During an interview on 9/8/11 at 10:10 AM, the chief of clinical operations stated her expectations of the response to a "now" order for patient #1 would have been a more immediate response than one hour and forty-five minutes later. She further stated "stat" and "now" orders had not been defined in the policy and procedures, but it needed to be.

3. Review of the medical record for patient #8 showed s/he was transported to the ED on 6/25/11 due to a collapsed lung and chest wound. Further review showed the ED physician ordered IV doses of five mg of morphine (pain medication) and two hundred mg of propofol (sedation medication) at 11:40 AM. Review of the medication administration record showed one hundred mg of propofol was administered; furthermore, there was no documentation to show the patient received the morphine. The explanation for the discrepancies was not found during the medical record review.

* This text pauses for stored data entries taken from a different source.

(** ** Programs over the trait *)

Inductive prog (A : Type) : Type :=
| Ret (a : A)
| Get (k : bytes) (c : option bytes → prog A)
| Put (k v : bytes) (c : prog A)
| Delete (k : bytes) (c : bool → prog A)
| ForEachPrefix (p : bytes) (c : list (bytes * bytes) → prog A)
| ForEachFrom (p s : bytes) (c : list (bytes * bytes) → prog A)
| ForEachBefore (p b : bytes) (c : list (bytes * bytes) → prog A)
| Clock (c : Z → prog A)
| NextVersion (now : Z) (c : Z → prog A)
| Random (c : Z → prog A)
| Panic.

Arguments Ret {A} a.
Arguments Get {A} k c.
Arguments Put {A} k v c.
Arguments Delete {A} k c.
Arguments ForEachPrefix {A} p c.
Arguments ForEachFrom {A} p s c.
Arguments ForEachBefore {A} p b c.
Arguments Clock {A} c.
Arguments NextVersion {A} now c.
Arguments Random {A} c.
Arguments Panic {A}.

Fixpoint bind {A B} (p : prog A) (f : A → prog B) : prog B :=
  match p with
  | Ret a => f a
  | Get k c => Get k (λ o, bind (c o) f)
  | Put k v c => Put k v (bind c f)
  | Delete k c => Delete k (λ b, bind (c b) f)
  | ForEachPrefix p c => ForEachPrefix p (λ l, bind (c l) f)
  | ForEachFrom p s c => ForEachFrom p s (λ l, bind (c l) f)
  | ForEachBefore p b c => ForEachBefore p b (λ l, bind (c l) f)
  | Clock c => Clock (λ n, bind (c n) f)
  | NextVersion now c => NextVersion now (λ n, bind (c n) f)
  | Random c => Random (λ n, bind (c n) f)
  | Panic => Panic
  end.

Notation "x <- p ;; q" := (bind p (λ x, q))
  (at level 100, p at next level, right associativity) : flint_scope.
Notation "p ;;; q" := (bind p (λ _, q))
  (at level 100, right associativity) : flint_scope.
#[global] Open Scope flint_scope.

Definition kvget (k : bytes) : prog (option bytes) := Get k Ret.
Definition kvput (k v : bytes) : prog unit := Put k v (Ret tt).
Definition kvdelete (k : bytes) : prog bool := Delete k Ret.
Definition for_each_prefix (p : bytes) : prog (list (bytes * bytes)) := ForEachPrefix p Ret.
Definition for_each_from (p s : bytes) : prog (list (bytes * bytes)) := ForEachFrom p s Ret.
Definition for_each_before (p b : bytes) : prog (list (bytes * bytes)) := ForEachBefore p b Ret.
Definition clock : prog Z := Clock Ret.
Definition next_version (now : Z) : prog Z := NextVersion now Ret.
Definition random : prog Z := Random Ret.

(** An assertion or a slice access: [None] panics. *)
Definition unwrap {A} (o : option A) : prog A :=
  match o with Some a => Ret a | None => Panic end.

(** [for x in l { body }], and the same with an accumulator. *)
Fixpoint for_ {A} (l : list A) (body : A → prog unit) : prog unit :=
  match l with
  | [] => Ret tt
  | x :: l' => body x ;;; for_ l' body
  end.

Fixpoint fold_ {A B} (l : list A) (body : B → A → prog B) (b : B) : prog B :=
  match l with
  | [] => Ret b
  | x :: l' => b' <- body b x ;; fold_ l' body b'
  end.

4. Review of the ED medical record for patient #6 showed the physician ordered Lortab 7.5/325 mg and Vicodin 5/325 mg (pain medications) on 7/3/11 at 11:22 PM for pain due to a fractured foot. The physician's order form further showed the patient was to be given four Vicodin pills to take home with him/her. Review of the medical record showed no documentation of the medication being administered or nor was a pain assessment completed by the nursing staff.

During the interview on 9/8/11 at 10:20 AM, the ED nurse manager stated she did not know whether patients #6 and #8 failed to receive the ordered medications or if it was a documentation error.

5. Review of the physician's order form for patient #22, an inpatient on the medical surgical unit, showed nitro cr 2.5 mg (medication used for regulating the supply of oxygen and blood to the heart) was ordered on [DATE] to be given daily. According to the medication administration record, the patient received the first dose at 8:25 PM the day it was ordered. Further review revealed the medication was not documented as being administered at any time on 9/4/11, but it was administered on 9/5/11 at 10:42 AM (thirty-two hours after the last dose). The corresponding documentation in the nurses notes showed the medication was administered late on 9/5/11 because the nurse thought it had been given during the previous evening. The review failed to show an explanation for the missed dose on 9/4/11.

Interview with the risk manager on 9/14/11 at 2:25 PM revealed staff were not aware of the above medication error involving patient #22.